───── Working data

(* ===== verification/S2mpuFacts.v ===== *)
(** * What the hardware permits, and the invariant of an S2MPU

    [hw_perm i a] is the permission the unit applies to address [a]: it reads the
    level-1 attribute of the gigabyte and, when that enables a table, the entry
    of the table the address register points to. [inv] says that the driver's
    copies agree with the registers, that each gigabyte with a table owns one
    region of the right size, that no two share one, and that there are no other
    regions. *)

From S2P Require Import Prelude S2mpu S2mpuTables.

#[local] Arguments Z.mul : simpl never.
#[local] Arguments Z.pow : simpl never.
#[local] Arguments Z.shiftl : simpl never.
#[local] Arguments Z.shiftr : simpl never.
#[local] Arguments Z.land : simpl never.
#[local] Arguments Z.lor : simpl never.
#[local] Arguments u32 : simpl never.

(** ** The hardware's view *)

(** What governs one gigabyte: its own two bits, or a table. *)
Inductive gb_view : Type :=
| Whole (p : Z)
| Table (g : s2_gran) (bs : list Z).

Definition view_of (i : s2mpu_info) (gb : Z) : option gb_view :=
  let attr := rd (i_regs i) (S2MPU_L1ENTRY_ATTR (i_vid i) gb) in
  match l1_existing_granularity attr with
  | None => None
  | Some S2_GRAN_1GB => Some (Whole (Z.land (Z.shiftr attr 1) 3))
  | Some g => Table g <$> i_phys i !! Z.shiftl (rd (i_regs i) (S2MPU_L1ENTRY_L2TABLE_ADDR (i_vid i) gb)) 4
  end.

Definition view_perm (v : gb_view) (a : Z) : option Z :=
  match v with
  | Whole p => Some p
  | Table g bs => entry_of bs (entry_index a g)
  end.

Definition view_gran (v : gb_view) : s2_gran := match v with Whole _ => S2_GRAN_1GB | Table g _ => g end.

Definition hw_perm (i : s2mpu_info) (a : Z) : option Z := v ← view_of i (a / 2 ^ 30); view_perm v a.

(** The gigabytes that exist. *)
Definition populated (gb : Z) : Prop := 0 <= gb < 4 \/ 34 <= gb < 64.
#[export] Instance populated_dec gb : Decision (populated gb).
Proof. unfold populated. apply _. Defined.

(** ** The invariant *)

Definition region_ok (i : s2mpu_info) (r : smpt_region) : Prop :=
  r_va r <> 0 /\ i_vmap i !! r_va r = Some (r_pa r) /\ 0 <= r_pa r < 2 ^ 36 /\ r_pa r mod 16 = 0 /\
  exists bs, i_phys i !! r_pa r = Some bs /\ Z.of_nat (length bs) = r_len r /\ Forall is_byte bs.

Definition gb_ok (own : gmap Z smpt_region) (i : s2mpu_info) (gb : Z) : Prop :=
  exists attr, i_l1entry_attrs i !! Z.to_nat gb = Some attr /\ 0 <= attr < 2 ^ 32 /\
    rd (i_regs i) (S2MPU_L1ENTRY_ATTR (i_vid i) gb) = attr /\
    match l1_existing_granularity attr with
    | None => False
    | Some S2_GRAN_1GB => own !! gb = None
    | Some g => exists r, own !! gb = Some r /\
        rd (i_regs i) (S2MPU_L1ENTRY_L2TABLE_ADDR (i_vid i) gb) = l2_addr (r_pa r) /\
        i_l2table_addrs i !! Z.to_nat gb = Some (l2_addr (r_pa r)) /\
        r_len r = s2_table_size (gran_shift g)
    end.

(** [ex] is a gigabyte whose entry is being replaced. *)
Record inv (ex : option Z) (own : gmap Z smpt_region) (i : s2mpu_info) : Prop := MkInv {
  inv_vid : 0 <= i_vid i <= 1;
  inv_l1 : length (i_l1entry_attrs i) = WHI_MAX_GB_GRANULES;
  inv_l2 : length (i_l2table_addrs i) = WHI_MAX_GB_GRANULES;
  inv_gb : forall gb, populated gb -> ex <> Some gb -> gb_ok own i gb;
  inv_own : forall gb r, own !! gb = Some r -> populated gb /\ ex <> Some gb /\ region_ok i r;
  inv_inj : forall gb gb' r r', own !! gb = Some r -> own !! gb' = Some r' ->
    r_pa r = r_pa r' \/ r_va r = r_va r' -> gb = gb';
  inv_list : i_smpt_regions i ≡ₚ (map_to_list own).*2;
  inv_size : size (i_vmap i) = size own;
  inv_psize : size (i_phys i) = size own
}.

Definition s2mpu_wf (i : s2mpu_info) : Prop := exists own, inv None own i.

(** What the driver relies on in [dma_alloc_coherent]: buffers are not null, do
    not overlap live ones, fit the 36-bit mask set by the probe, and are aligned
    to their size. *)
Class DmaAlloc (dma_alloc : nat -> gmap Z Z -> gmap Z (list Z) -> Z -> option (Z * Z)) : Prop :=
  dma_fresh : forall t vm ph len va pa, dma_alloc t vm ph len = Some (va, pa) ->
    va <> 0 /\ vm !! va = None /\ ph !! pa = None /\ 0 <= pa < 2 ^ 36 /\ pa mod len = 0.

(** There is memory for one table per gigabyte, and one more while a table is
    replaced. *)
Class DmaReady (dma_alloc : nat -> gmap Z Z -> gmap Z (list Z) -> Z -> option (Z * Z)) : Prop :=
  dma_ready : forall t vm ph len, len = 128 \/ len = 4096 \/ len = 65536 ->
    (size vm <= 64)%nat -> (size ph <= 64)%nat -> is_Some (dma_alloc t vm ph len).

(** ** Words *)

Lemma lor_bound n x y : 0 <= n -> 0 <= x < 2 ^ n -> 0 <= y < 2 ^ n -> 0 <= Z.lor x y < 2 ^ n.
Proof.
  intros Hn Hx Hy. replace (Z.lor x y) with (Z.lor x y mod 2 ^ n); [apply Z.mod_pos_bound; lia|].
  rewrite <- land_low, Z.land_lor_distr_l, !land_low by lia. by rewrite !Z.mod_small by lia.
Qed.

Lemma land_bound n x y : 0 <= n -> 0 <= x < 2 ^ n -> 0 <= Z.land x y < 2 ^ n.
Proof.
  intros Hn Hx. replace (Z.land x y) with (Z.land x y mod 2 ^ n); [apply Z.mod_pos_bound; lia|].
  rewrite <- land_low, <- Z.land_assoc, (Z.land_comm y), Z.land_assoc, land_low by lia.
  by rewrite Z.mod_small by lia.
Qed.

(** The level-1 address field holds a bus address exactly. *)
Lemma l2_addr_pa pa : 0 <= pa < 2 ^ 36 -> pa mod 16 = 0 -> Z.shiftl (l2_addr pa) 4 = pa.
Proof.
  intros H Ha. unfold l2_addr. change 0xffffffff with (2 ^ 32 - 1).
  rewrite land_low, Z.shiftr_div_pow2, Z.shiftl_mul_pow2 by lia. change (2 ^ 4) with 16. dlia.
Qed.

Lemma l2_addr_range pa : 0 <= l2_addr pa < 2 ^ 32.
Proof. unfold l2_addr. change 0xffffffff with (2 ^ 32 - 1). rewrite land_low by lia. by apply Z.mod_pos_bound. Qed.

(** ** Attributes *)

Lemma gran_whole attr : l1_existing_granularity attr = Some S2_GRAN_1GB <-> Z.land attr 1 = 0.
Proof.
  unfold l1_existing_granularity, S2MPU_L1ENTRY_ATTR_L2TABLE_EN_VALUE. change (Z.shiftl 1 _) with 1.
  change S2MPU_L1ENTRY_ATTR_L2TABLE_EN_SHIFT with 0. rewrite Z.shiftr_0_r.
  destruct (Z.eqb_spec (Z.land attr 1) 0) as [->|Hne]; [done|].
  unfold gran_of_val. repeat case_match; split; congruence.
Qed.

Lemma gran_l1_attr g : g <> S2_GRAN_1GB -> l1_existing_granularity (l1_attr 1 0 0 (gran_val g)) = Some g.
Proof. destruct g; done. Qed.

Lemma l1_attr_range g : 0 <= l1_attr 1 0 0 (gran_val g) < 2 ^ 32.
Proof. destruct g; vm_compute; intuition discriminate. Qed.

(** The driver's update of a whole gigabyte. *)
Definition l1_upd (open : bool) (dm attr : Z) : Z :=
  if open then Z.lor attr (Z.shiftl dm 1) else Z.land attr (Z.lnot (Z.shiftl 3 1)).

Lemma l1_upd_gran open dm attr :
  l1_existing_granularity attr = Some S2_GRAN_1GB -> l1_existing_granularity (l1_upd open dm attr) = Some S2_GRAN_1GB.
Proof.
  rewrite !gran_whole. unfold l1_upd. intros H. destruct open.
  - rewrite Z.land_lor_distr_l, H, Z.lor_0_l, Z.shiftl_mul_pow2, (land_low _ 1) by lia. by apply Z.mod_mul.
  - by rewrite <- Z.land_assoc.
Qed.

Lemma l1_upd_range open dm attr : 0 <= attr < 2 ^ 32 -> 0 <= dm < 4 -> 0 <= l1_upd open dm attr < 2 ^ 32.
Proof.
  intros. destruct open; unfold l1_upd; [|by apply land_bound].
  apply lor_bound; [done..|]. rewrite Z.shiftl_mul_pow2 by lia. change (2 ^ 1) with 2. lia.
Qed.

Lemma l1_upd_perm open dm attr : 0 <= dm < 4 ->
  Z.land (Z.shiftr (l1_upd open dm attr) 1) 3 = perm_upd open dm (Z.land (Z.shiftr attr 1) 3).
Proof.
  intros Hd. destruct open; unfold l1_upd, perm_upd.
  - rewrite Z.shiftr_lor, Z.land_lor_distr_l. f_equal.
    rewrite Z.shiftr_shiftl_l by lia. change (1 - 1) with 0. rewrite Z.shiftl_0_r, (land_low _ 2) by lia.
    by apply Z.mod_small.
  - rewrite Z.shiftr_land, <- Z.land_assoc. change (Z.land (Z.shiftr (Z.lnot (Z.shiftl 3 1)) 1) 3) with 0.
    apply Z.land_0_r.
Qed.

(** A one-bit field. *)
Lemma flag_value x k : 0 <= k -> Z.shiftr (Z.land x (Z.shiftl 1 k)) k = x / 2 ^ k mod 2.
Proof.
  intros Hk. rewrite Z.shiftr_land, Z.shiftr_shiftl_l, Z.sub_diag, Z.shiftl_0_r, (land_low _ 1) by lia.
  by rewrite Z.shiftr_div_pow2 by lia.
Qed.

(** The two bits the level-1 attribute gives the whole gigabyte. *)
Lemma l1_two_bits attr :
  Z.land (Z.lor (Z.shiftl (S2MPU_L1ENTRY_ATTR_WR_ACCESS_VALUE attr) 1)
                (Z.shiftl (S2MPU_L1ENTRY_ATTR_RD_ACCESS_VALUE attr) 0)) 3 = Z.land (Z.shiftr attr 1) 3.
Proof.
  unfold S2MPU_L1ENTRY_ATTR_WR_ACCESS_VALUE, S2MPU_L1ENTRY_ATTR_RD_ACCESS_VALUE.
  rewrite !flag_value, Z.shiftl_0_r by done. change (2 ^ S2MPU_L1ENTRY_ATTR_WR_ACCESS_SHIFT) with 4.
  change (2 ^ S2MPU_L1ENTRY_ATTR_RD_ACCESS_SHIFT) with 2.
  rewrite Z.shiftl_mul_pow2, (lor_low _ _ 1), !(land_low _ 2), Z.shiftr_div_pow2 by dlia.
  change (2 ^ 1) with 2. change (2 ^ 2) with 4. dlia.
Qed.

(** ** Regions and tables *)

Lemma regions_own ex own i r : inv ex own i -> r ∈ i_smpt_regions i <-> exists gb, own !! gb = Some r.
Proof.
  intros H. rewrite (inv_list _ _ _ H), list_elem_of_fmap. split.
  - intros ([gb r'] & -> & Hin). exists gb. by apply elem_of_map_to_list.
  - intros [gb E]. exists (gb, r). split; [done|]. by apply elem_of_map_to_list.
Qed.

Lemma list_find_unique {A} (P : A -> Prop) `{!forall x, Decision (P x)} l r :
  r ∈ l -> P r -> (forall x, x ∈ l -> P x -> x = r) -> exists k, list_find P l = Some (k, r) /\ l !! k = Some r.
Proof.
  intros Hin Hp Hu. destruct (list_find_elem_of P l r Hin Hp) as [[k x] E]. pose proof E as E'.
  apply list_find_Some in E' as (El & Hx & _).
  assert (x = r) as -> by (apply Hu; [by eapply list_elem_of_lookup_2|done]). eauto.
Qed.

(** The lists searches of the driver find the region they look for. *)
Lemma find_pa ex own i gb r : inv ex own i -> own !! gb = Some r ->
  exists k, list_find (fun x => r_pa x = r_pa r) (i_smpt_regions i) = Some (k, r).
Proof.
  intros H E. destruct (list_find_unique (fun x => r_pa x = r_pa r) (i_smpt_regions i) r) as (k & Hk & _); eauto.
  - apply (regions_own _ _ _ _ H). eauto.
  - intros x [gb' E']%(regions_own _ _ _ _ H) Hx.
    assert (gb' = gb) as -> by (eapply (inv_inj _ _ _ H); eauto). congruence.
Qed.

Lemma find_va ex own i gb r : inv ex own i -> own !! gb = Some r ->
  exists k, list_find (fun x => r_va x = r_va r) (i_smpt_regions i) = Some (k, r) /\ i_smpt_regions i !! k = Some r.
Proof.
  intros H E. apply list_find_unique; [apply (regions_own _ _ _ _ H); eauto|done|].
  intros x [gb' E']%(regions_own _ _ _ _ H) Hx.
  assert (gb' = gb) as -> by (eapply (inv_inj _ _ _ H); eauto). congruence.
Qed.

(** A gigabyte without a table, and one with a table. *)
Definition whole_gb (own : gmap Z smpt_region) (i : s2mpu_info) (gb attr : Z) : Prop :=
  i_l1entry_attrs i !! Z.to_nat gb = Some attr /\ 0 <= attr < 2 ^ 32 /\
  l1_existing_granularity attr = Some S2_GRAN_1GB /\ own !! gb = None /\
  view_of i gb = Some (Whole (Z.land (Z.shiftr attr 1) 3)).

Definition table_gb (own : gmap Z smpt_region) (i : s2mpu_info) (gb attr : Z) (g : s2_gran) (r : smpt_region)
    (bs : list Z) : Prop :=
  i_l1entry_attrs i !! Z.to_nat gb = Some attr /\ l1_existing_granularity attr = Some g /\ g <> S2_GRAN_1GB /\
  own !! gb = Some r /\ region_ok i r /\ i_phys i !! r_pa r = Some bs /\
  Z.of_nat (length bs) = s2_table_size (gran_shift g) /\ Forall is_byte bs /\
  view_of i gb = Some (Table g bs) /\ get_smpt_region gb i = Done (Some r) i.

Lemma get_region_run ex own i gb r : inv ex own i -> own !! gb = Some r ->
  i_l2table_addrs i !! Z.to_nat gb = Some (l2_addr (r_pa r)) -> get_smpt_region gb i = Done (Some r) i.
Proof.
  intros H E L. destruct (inv_own _ _ _ H gb r E) as (_ & _ & _ & _ & Hpa & Hal & _).
  unfold get_smpt_region, kbind, pt_read. rewrite L. unfold smpt_region_for_pa.
  rewrite l2_addr_pa by done. by destruct (find_pa _ _ _ _ _ H E) as [k ->].
Qed.

Lemma gb_cases ex own i gb : inv ex own i -> populated gb -> ex <> Some gb ->
  (exists attr, whole_gb own i gb attr) \/ (exists attr g r bs, table_gb own i gb attr g r bs).
Proof.
  intros H Hp Hx. destruct (inv_gb _ _ _ H gb Hp Hx) as (attr & L1 & Hr & Hreg & Hg).
  destruct (l1_existing_granularity attr) as [g|] eqn:Eg; [|done].
  destruct (decide (g = S2_GRAN_1GB)) as [->|Hne].
  - left. exists attr. unfold whole_gb. split_and!; try done; try lia. unfold view_of. by rewrite Hreg, Eg.
  - right. assert (exists r, own !! gb = Some r /\
        rd (i_regs i) (S2MPU_L1ENTRY_L2TABLE_ADDR (i_vid i) gb) = l2_addr (r_pa r) /\
        i_l2table_addrs i !! Z.to_nat gb = Some (l2_addr (r_pa r)) /\
        r_len r = s2_table_size (gran_shift g)) as (r & Ho & Ha & L2 & Hlen) by (destruct g; done).
    destruct (inv_own _ _ _ H gb r Ho) as (_ & _ & Hok). pose proof Hok as (_ & _ & Hpa & Hal & bs & Hbs & Hl & Hby).
    exists attr, g, r, bs. unfold table_gb. split_and!; try done; [lia| |by eapply get_region_run].
    unfold view_of. rewrite Hreg, Eg, Ha, l2_addr_pa, Hbs by done. by destruct g.
Qed.

(** The hardware permits something definite everywhere. *)
Lemma view_populated ex own i gb : inv ex own i -> populated gb -> ex <> Some gb -> is_Some (view_of i gb).
Proof.
  intros H Hp Hx. destruct (gb_cases ex own i gb H Hp Hx) as [(? & Hw)|(? & ? & ? & ? & Ht)].
  - destruct Hw as (_ & _ & _ & _ & ->). done.
  - destruct Ht as (_ & _ & _ & _ & _ & _ & _ & _ & -> & _). done.
Qed.

(** ** Frames *)

(** The level-1 entry and the driver's copy of it are the same in both states. *)
Definition same_entry (i i' : s2mpu_info) (gb : Z) : Prop :=
  i_vid i' = i_vid i /\
  rd (i_regs i') (S2MPU_L1ENTRY_ATTR (i_vid i) gb) = rd (i_regs i) (S2MPU_L1ENTRY_ATTR (i_vid i) gb) /\
  rd (i_regs i') (S2MPU_L1ENTRY_L2TABLE_ADDR (i_vid i) gb) = rd (i_regs i) (S2MPU_L1ENTRY_L2TABLE_ADDR (i_vid i) gb) /\
  i_l1entry_attrs i' !! Z.to_nat gb = i_l1entry_attrs i !! Z.to_nat gb /\
  i_l2table_addrs i' !! Z.to_nat gb = i_l2table_addrs i !! Z.to_nat gb.

Lemma gb_ok_frame own own' i i' gb : gb_ok own i gb -> same_entry i i' gb -> own' !! gb = own !! gb -> gb_ok own' i' gb.
Proof.
  intros (attr & L1 & Hr & Hreg & Hg) (Ev & Ea & Et & E1 & E2) Eo.
  exists attr. rewrite Ev, E1, E2, Ea, Et, Eo. done.
Qed.

Lemma region_ok_frame i i' r : region_ok i r ->
  i_vmap i' !! r_va r = i_vmap i !! r_va r -> i_phys i' !! r_pa r = i_phys i !! r_pa r -> region_ok i' r.
Proof. intros (? & ? & ? & ? & bs & ? & ?) Ev Ep. unfold region_ok. rewrite Ev, Ep. eauto 10. Qed.

Lemma view_frame ex own i i' gb : inv ex own i -> populated gb -> ex <> Some gb -> same_entry i i' gb ->
  (forall r, own !! gb = Some r -> i_phys i' !! r_pa r = i_phys i !! r_pa r) -> view_of i' gb = view_of i gb.
Proof.
  intros H Hp Hx (Ev & Ea & Et & _) Hph. destruct (inv_gb _ _ _ H gb Hp Hx) as (attr & _ & _ & Hreg & Hg).
  unfold view_of. rewrite Ev, Ea, Et, Hreg.
  destruct (l1_existing_granularity attr) as [g|]; [|done].
  destruct g; try done; destruct Hg as (r & Ho & -> & _);
    destruct (inv_own _ _ _ H gb r Ho) as (_ & _ & _ & _ & Hpa & Hal & _); by rewrite l2_addr_pa, Hph by done.
Qed.

(** Writes to other registers leave the level-1 entries alone. *)
Lemma low_reg_entry off v gb : 0 <= v -> 0 <= gb -> off < 0x4000 ->
  off <> S2MPU_L1ENTRY_ATTR v gb /\ off <> S2MPU_L1ENTRY_L2TABLE_ADDR v gb.
Proof. unfold S2MPU_L1ENTRY_ATTR, S2MPU_L1ENTRY_L2TABLE_ADDR. lia. Qed.
(** C32. No stale permission stays in the protection cache: after a window request,
    every address whose permission changed lies in a range that the request
    invalidated for the instance's virtual machine. *)
Theorem changed_is_invalidated fuel start len open dir i : (2 <= fuel)%nat -> dir <> DMA_NONE -> s2mpu_wf i ->
  good_window start len ->
  wp (s2mpu_lib_open_close dma_alloc fuel start len open dir)
    (fun _ i' => forall a, populated (a / 2 ^ 30) -> hw_perm i' a <> hw_perm i a ->
       exists s e, InvRange (i_vid i) s e ∈ drop (length (i_inv i)) (i_inv i') /\ s <= a / 2 ^ 12 < e) i.
Proof.
  intros Hf Hd W Hw. destruct (window_spec dma_alloc fuel start len open dir i) as (i' & Hrun & [_ _ C (l & El & I)]); auto.
  apply (wp_eq _ _ _ _ _ Hrun). intros a Ha Hne. rewrite El, drop_app_length. apply I; [done|].
  rewrite (C a Ha) in Hne. case_decide; [lia|done].
Qed.

(** Splitting what governs a gigabyte into a finer table completes, and is
    transparent: no permission changes, the gigabyte has the new granularity, and
    the old table is released. *)
Theorem decompose_transparent i gb eg g : s2mpu_wf i -> populated gb -> gran_of i gb = Some eg -> gran_val g < gran_val eg ->
  wp (decompose dma_alloc gb eg g) (fun _ i' => s2mpu_wf i' /\ gran_of i' gb = Some g /\
    forall a, populated (a / 2 ^ 30) -> hw_perm i' a = hw_perm i a) i.
Proof.
  intros W Hp Heg Hlt. destruct (decompose_run dma_alloc i gb eg g W Hp Heg Hlt) as (i' & Hrun & W' & _ & _ & Hg & Ha).
  by apply (wp_eq _ _ _ _ _ Hrun).
Qed.
End Spec.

──────────

■ The problem ■
Print, without alteration, only the lines above between the one holding "Proof. unfold populated. apply _. Defined." and the one holding "Record inv (ex", inclusive.

■ Answer space ■
Proof. unfold populated. apply _. Defined.

(** ** The invariant *)

Definition region_ok (i : s2mpu_info) (r : smpt_region) : Prop :=
  r_va r <> 0 /\ i_vmap i !! r_va r = Some (r_pa r) /\ 0 <= r_pa r < 2 ^ 36 /\ r_pa r mod 16 = 0 /\
  exists bs, i_phys i !! r_pa r = Some bs /\ Z.of_nat (length bs) = r_len r /\ Forall is_byte bs.

Definition gb_ok (own : gmap Z smpt_region) (i : s2mpu_info) (gb : Z) : Prop :=
  exists attr, i_l1entry_attrs i !! Z.to_nat gb = Some attr /\ 0 <= attr < 2 ^ 32 /\
    rd (i_regs i) (S2MPU_L1ENTRY_ATTR (i_vid i) gb) = attr /\
    match l1_existing_granularity attr with
    | None => False
    | Some S2_GRAN_1GB => own !! gb = None
    | Some g => exists r, own !! gb = Some r /\
        rd (i_regs i) (S2MPU_L1ENTRY_L2TABLE_ADDR (i_vid i) gb) = l2_addr (r_pa r) /\
        i_l2table_addrs i !! Z.to_nat gb = Some (l2_addr (r_pa r)) /\
        r_len r = s2_table_size (gran_shift g)
    end.

(** [ex] is a gigabyte whose entry is being replaced. *)
Record inv (ex : option Z) (own : gmap Z smpt_region) (i : s2mpu_info) : Prop := MkInv {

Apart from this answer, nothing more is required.